**Records excerpted from a collection:**
*****

(** * get_aircontrol_kml: inventory / coordinate correlation

    A shallow embedding of [get_aircontrol_kml.py] and the properties of
    its correlation pipeline: URL construction, the REST fetch, the
    geo index, the Ubiquiti model list, the MAC filter over inventory
    items and the join of devices with coordinates.

    Conventions of the embedding.
    - A Python [str] is the [string] of the bytes of its UTF-8 encoding
      (section Strings).  Equality, concatenation and the first
      character of an endpoint read the same on the bytes, and so does
      the MAC pattern, whose character classes hold characters below
      U+0080 only.
    - JSON integers (ids, page numbers, status codes) are [Z].
    - A Python [dict] is an association list kept in insertion order
      ([PyDict]); assigning to a present key replaces the value in place.
    - A coordinate is opaque: the script only copies it.
    - Exceptions are values of [error]; the requests performed are
      recorded in a log threaded through the [M] monad. *)

From Stdlib Require Import String Ascii List ZArith Bool Lia Finite.
Import ListNotations.
Local Open Scope string_scope.
Local Open Scope Z_scope.

(** ** Strings

    A Python [str] is given by the bytes of its UTF-8 encoding: a
    character below U+0080 is one byte, any other character is a lead
    byte followed by continuation bytes, all of them 128 or more. *)

Module Str.

Definition is_lower (c : ascii) : bool :=
  ((97 <=? nat_of_ascii c) && (nat_of_ascii c <=? 122))%nat.

(** [c.upper()] on one character below U+0080. *)
Definition upper_char (c : ascii) : ascii :=
  if is_lower c then ascii_of_nat (nat_of_ascii c - 32) else c.

(** The three bytes EF AC 80 of U+FB00, LATIN SMALL LIGATURE FF. *)
Definition is_ff_ligature (a b c : ascii) : bool :=
  ((nat_of_ascii a =? 239) && (nat_of_ascii b =? 172) && (nat_of_ascii c =? 128))%nat.

(** [s.upper()], as far as the MAC pattern can tell.  Python upper-cases
    with the full case mapping of Unicode, which may lengthen the text.
    The characters whose upper-case is made of characters of the
    pattern's alphabet ([0-9A-F], ':', '-', and the newline of [$]) are
    those of the alphabet, the letters [a-f], and U+FB00 whose upper-case
    is the two letters FF; they are upper-cased as Python does, and so
    are the other characters below U+0080.  Any other character has, in
    Python, an upper-case with a character outside the alphabet; its
    bytes, all outside the alphabet, are left as they are.  The pattern
    test therefore has Python's outcome on every [str]. *)
Fixpoint upper (s : string) : string :=
  match s with
  | EmptyString => EmptyString
  | String a r =>
      match r with
      | String b (String c r') =>
          if is_ff_ligature a b c
          then String "F" (String "F" (upper r'))
          else String (upper_char a) (upper r)
      | _ => String (upper_char a) (upper r)
      end
  end.

(** Python's whitespace, the characters [str.strip] removes.  Below
    U+0080: TAB, LF, VT, FF, CR, FS, GS, RS, US and SPACE. *)
Definition is_space (c : ascii) : bool :=
  let n := nat_of_ascii c in
  (((9 <=? n) && (n <=? 13)) || ((28 <=? n) && (n <=? 32)))%nat.

(** In two bytes: U+0085 (C2 85) and U+00A0 (C2 A0). *)
Definition is_space2 (a b : ascii) : bool :=
  ((nat_of_ascii a =? 194)
   && ((nat_of_ascii b =? 133) || (nat_of_ascii b =? 160)))%nat.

*****

Copy all records verbatim.

(** * get_aircontrol_kml: inventory / coordinate correlation

    A shallow embedding of [get_aircontrol_kml.py] and the properties of
    its correlation pipeline: URL construction, the REST fetch, the
    geo index, the Ubiquiti model list, the MAC filter over inventory
    items and the join of devices with coordinates.

    Conventions of the embedding.
    - A Python [str] is the [string] of the bytes of its UTF-8 encoding
      (section Strings).  Equality, concatenation and the first
      character of an endpoint read the same on the bytes, and so does
      the MAC pattern, whose character classes hold characters below
      U+0080 only.
    - JSON integers (ids, page numbers, status codes) are [Z].
    - A Python [dict] is an association list kept in insertion order
      ([PyDict]); assigning to a present key replaces the value in place.
    - A coordinate is opaque: the script only copies it.
    - Exceptions are values of [error]; the requests performed are
      recorded in a log threaded through the [M] monad. *)

From Stdlib Require Import String Ascii List ZArith Bool Lia Finite.
Import ListNotations.
Local Open Scope string_scope.
Local Open Scope Z_scope.

(** ** Strings

    A Python [str] is given by the bytes of its UTF-8 encoding: a
    character below U+0080 is one byte, any other character is a lead
    byte followed by continuation bytes, all of them 128 or more. *)

Module Str.

Definition is_lower (c : ascii) : bool :=
  ((97 <=? nat_of_ascii c) && (nat_of_ascii c <=? 122))%nat.

(** [c.upper()] on one character below U+0080. *)
Definition upper_char (c : ascii) : ascii :=
  if is_lower c then ascii_of_nat (nat_of_ascii c - 32) else c.

(** The three bytes EF AC 80 of U+FB00, LATIN SMALL LIGATURE FF. *)
Definition is_ff_ligature (a b c : ascii) : bool :=
  ((nat_of_ascii a =? 239) && (nat_of_ascii b =? 172) && (nat_of_ascii c =? 128))%nat.

(** [s.upper()], as far as the MAC pattern can tell.  Python upper-cases
    with the full case mapping of Unicode, which may lengthen the text.
    The characters whose upper-case is made of characters of the
    pattern's alphabet ([0-9A-F], ':', '-', and the newline of [$]) are
    those of the alphabet, the letters [a-f], and U+FB00 whose upper-case
    is the two letters FF; they are upper-cased as Python does, and so
    are the other characters below U+0080.  Any other character has, in
    Python, an upper-case with a character outside the alphabet; its
    bytes, all outside the alphabet, are left as they are.  The pattern
    test therefore has Python's outcome on every [str]. *)
Fixpoint upper (s : string) : string :=
  match s with
  | EmptyString => EmptyString
  | String a r =>
      match r with
      | String b (String c r') =>
          if is_ff_ligature a b c
          then String "F" (String "F" (upper r'))
          else String (upper_char a) (upper r)
      | _ => String (upper_char a) (upper r)
      end
  end.

(** Python's whitespace, the characters [str.strip] removes.  Below
    U+0080: TAB, LF, VT, FF, CR, FS, GS, RS, US and SPACE. *)
Definition is_space (c : ascii) : bool :=
  let n := nat_of_ascii c in
  (((9 <=? n) && (n <=? 13)) || ((28 <=? n) && (n <=? 32)))%nat.

(** In two bytes: U+0085 (C2 85) and U+00A0 (C2 A0). *)
Definition is_space2 (a b : ascii) : bool :=
  ((nat_of_ascii a =? 194)
   && ((nat_of_ascii b =? 133) || (nat_of_ascii b =? 160)))%nat.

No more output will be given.